### Try it
Check every line of the data for the word "exists", and copy those that have it.

### Provided records
---

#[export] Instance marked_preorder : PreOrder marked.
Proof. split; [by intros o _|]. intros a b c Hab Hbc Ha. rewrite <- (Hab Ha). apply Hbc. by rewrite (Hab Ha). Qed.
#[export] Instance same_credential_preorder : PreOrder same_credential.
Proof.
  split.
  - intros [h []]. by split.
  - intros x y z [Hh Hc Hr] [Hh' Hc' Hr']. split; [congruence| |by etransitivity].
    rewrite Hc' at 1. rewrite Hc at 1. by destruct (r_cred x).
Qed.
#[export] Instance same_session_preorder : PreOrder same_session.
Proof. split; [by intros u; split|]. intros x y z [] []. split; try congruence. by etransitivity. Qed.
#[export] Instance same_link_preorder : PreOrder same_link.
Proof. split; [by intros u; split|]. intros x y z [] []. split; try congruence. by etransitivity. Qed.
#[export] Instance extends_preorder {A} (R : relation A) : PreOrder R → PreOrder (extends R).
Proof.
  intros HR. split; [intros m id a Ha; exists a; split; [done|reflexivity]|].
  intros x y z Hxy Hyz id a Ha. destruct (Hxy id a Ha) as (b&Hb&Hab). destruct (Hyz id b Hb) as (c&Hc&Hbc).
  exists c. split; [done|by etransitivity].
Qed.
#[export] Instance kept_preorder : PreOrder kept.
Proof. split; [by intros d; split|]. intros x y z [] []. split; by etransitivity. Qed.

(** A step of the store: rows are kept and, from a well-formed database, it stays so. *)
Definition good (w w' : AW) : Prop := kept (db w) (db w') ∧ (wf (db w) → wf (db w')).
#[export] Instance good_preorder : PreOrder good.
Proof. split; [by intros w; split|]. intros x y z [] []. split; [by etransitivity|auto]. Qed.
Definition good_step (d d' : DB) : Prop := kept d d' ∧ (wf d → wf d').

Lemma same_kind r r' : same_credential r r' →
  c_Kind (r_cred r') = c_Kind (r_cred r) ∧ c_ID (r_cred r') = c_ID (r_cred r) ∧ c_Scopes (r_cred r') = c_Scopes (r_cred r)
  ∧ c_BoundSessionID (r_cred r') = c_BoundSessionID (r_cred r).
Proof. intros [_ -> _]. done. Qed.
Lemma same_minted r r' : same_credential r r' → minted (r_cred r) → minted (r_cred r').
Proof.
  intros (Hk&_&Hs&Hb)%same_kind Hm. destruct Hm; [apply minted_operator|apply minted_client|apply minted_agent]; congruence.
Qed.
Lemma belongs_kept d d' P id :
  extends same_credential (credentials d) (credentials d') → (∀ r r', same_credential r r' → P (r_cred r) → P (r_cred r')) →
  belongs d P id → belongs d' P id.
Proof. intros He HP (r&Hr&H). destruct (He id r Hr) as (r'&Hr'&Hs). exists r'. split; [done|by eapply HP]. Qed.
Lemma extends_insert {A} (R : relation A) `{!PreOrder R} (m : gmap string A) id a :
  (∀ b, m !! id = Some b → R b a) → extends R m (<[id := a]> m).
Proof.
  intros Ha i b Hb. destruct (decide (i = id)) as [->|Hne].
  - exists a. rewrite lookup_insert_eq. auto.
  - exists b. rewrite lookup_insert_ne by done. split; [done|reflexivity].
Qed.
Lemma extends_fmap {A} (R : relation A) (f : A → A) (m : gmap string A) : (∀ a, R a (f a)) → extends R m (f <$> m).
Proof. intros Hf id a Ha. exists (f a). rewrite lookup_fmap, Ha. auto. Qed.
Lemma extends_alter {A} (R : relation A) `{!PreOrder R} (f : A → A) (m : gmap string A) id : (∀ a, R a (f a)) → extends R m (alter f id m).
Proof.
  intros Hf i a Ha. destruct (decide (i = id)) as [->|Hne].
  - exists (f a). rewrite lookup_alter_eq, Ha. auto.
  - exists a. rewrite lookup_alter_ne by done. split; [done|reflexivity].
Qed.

---

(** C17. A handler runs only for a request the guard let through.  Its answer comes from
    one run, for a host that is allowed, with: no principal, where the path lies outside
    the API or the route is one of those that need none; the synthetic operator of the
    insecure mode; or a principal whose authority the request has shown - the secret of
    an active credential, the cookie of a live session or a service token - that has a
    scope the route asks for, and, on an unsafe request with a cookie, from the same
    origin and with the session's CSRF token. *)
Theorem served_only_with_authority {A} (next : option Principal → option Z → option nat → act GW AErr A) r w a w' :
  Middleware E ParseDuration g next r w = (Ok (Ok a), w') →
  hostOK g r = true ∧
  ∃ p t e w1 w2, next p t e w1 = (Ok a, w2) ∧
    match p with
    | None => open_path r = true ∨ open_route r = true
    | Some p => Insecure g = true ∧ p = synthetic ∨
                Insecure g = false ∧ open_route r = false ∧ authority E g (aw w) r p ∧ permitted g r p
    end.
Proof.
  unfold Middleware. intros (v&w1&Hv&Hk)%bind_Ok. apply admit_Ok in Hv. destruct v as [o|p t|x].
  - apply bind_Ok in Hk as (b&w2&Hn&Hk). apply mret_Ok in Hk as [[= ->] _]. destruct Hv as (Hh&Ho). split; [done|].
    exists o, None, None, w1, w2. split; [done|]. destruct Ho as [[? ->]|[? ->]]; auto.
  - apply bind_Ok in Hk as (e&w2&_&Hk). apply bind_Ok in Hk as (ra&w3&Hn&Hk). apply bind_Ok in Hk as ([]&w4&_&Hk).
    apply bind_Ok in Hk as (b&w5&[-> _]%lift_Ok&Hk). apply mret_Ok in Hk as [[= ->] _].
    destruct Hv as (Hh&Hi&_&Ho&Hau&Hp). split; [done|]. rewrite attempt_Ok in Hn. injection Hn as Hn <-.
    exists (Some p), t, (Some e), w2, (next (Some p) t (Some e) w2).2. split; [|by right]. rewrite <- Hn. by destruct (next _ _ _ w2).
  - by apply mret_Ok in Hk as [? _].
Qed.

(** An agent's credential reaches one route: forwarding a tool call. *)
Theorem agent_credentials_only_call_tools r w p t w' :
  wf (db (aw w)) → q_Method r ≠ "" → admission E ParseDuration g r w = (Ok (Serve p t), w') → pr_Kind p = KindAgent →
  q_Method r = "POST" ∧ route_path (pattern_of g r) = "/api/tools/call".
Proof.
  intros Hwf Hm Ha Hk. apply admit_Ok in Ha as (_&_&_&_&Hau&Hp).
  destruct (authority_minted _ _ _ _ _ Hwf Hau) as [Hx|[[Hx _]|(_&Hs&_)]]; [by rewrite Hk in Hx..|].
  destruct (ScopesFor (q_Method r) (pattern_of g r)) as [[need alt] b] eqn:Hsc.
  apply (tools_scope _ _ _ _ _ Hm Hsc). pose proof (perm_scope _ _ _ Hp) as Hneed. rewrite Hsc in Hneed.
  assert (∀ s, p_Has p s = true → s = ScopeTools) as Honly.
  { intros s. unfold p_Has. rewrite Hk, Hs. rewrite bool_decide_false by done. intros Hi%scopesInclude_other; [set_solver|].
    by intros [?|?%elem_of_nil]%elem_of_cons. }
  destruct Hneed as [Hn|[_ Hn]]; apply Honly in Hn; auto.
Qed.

---

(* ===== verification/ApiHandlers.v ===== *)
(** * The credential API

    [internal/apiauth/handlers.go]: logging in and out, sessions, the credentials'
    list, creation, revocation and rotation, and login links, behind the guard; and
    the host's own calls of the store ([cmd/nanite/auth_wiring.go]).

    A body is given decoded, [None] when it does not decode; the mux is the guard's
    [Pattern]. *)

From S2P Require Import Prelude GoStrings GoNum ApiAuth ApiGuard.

---

### Answer
  intros HR. split; [intros m id a Ha; exists a; split; [done|reflexivity]|].
  exists c. split; [done|by etransitivity].
Proof. intros He HP (r&Hr&H). destruct (He id r Hr) as (r'&Hr'&Hs). exists r'. split; [done|by eapply HP]. Qed.
  - exists a. rewrite lookup_insert_eq. auto.
  - exists b. rewrite lookup_insert_ne by done. split; [done|reflexivity].
Proof. intros Hf id a Ha. exists (f a). rewrite lookup_fmap, Ha. auto. Qed.
  - exists (f a). rewrite lookup_alter_eq, Ha. auto.
  - exists a. rewrite lookup_alter_ne by done. split; [done|reflexivity].
    exists o, None, None, w1, w2. split; [done|]. destruct Ho as [[? ->]|[? ->]]; auto.
    exists (Some p), t, (Some e), w2, (next (Some p) t (Some e) w2).2. split; [|by right]. rewrite <- Hn. by destruct (next _ _ _ w2).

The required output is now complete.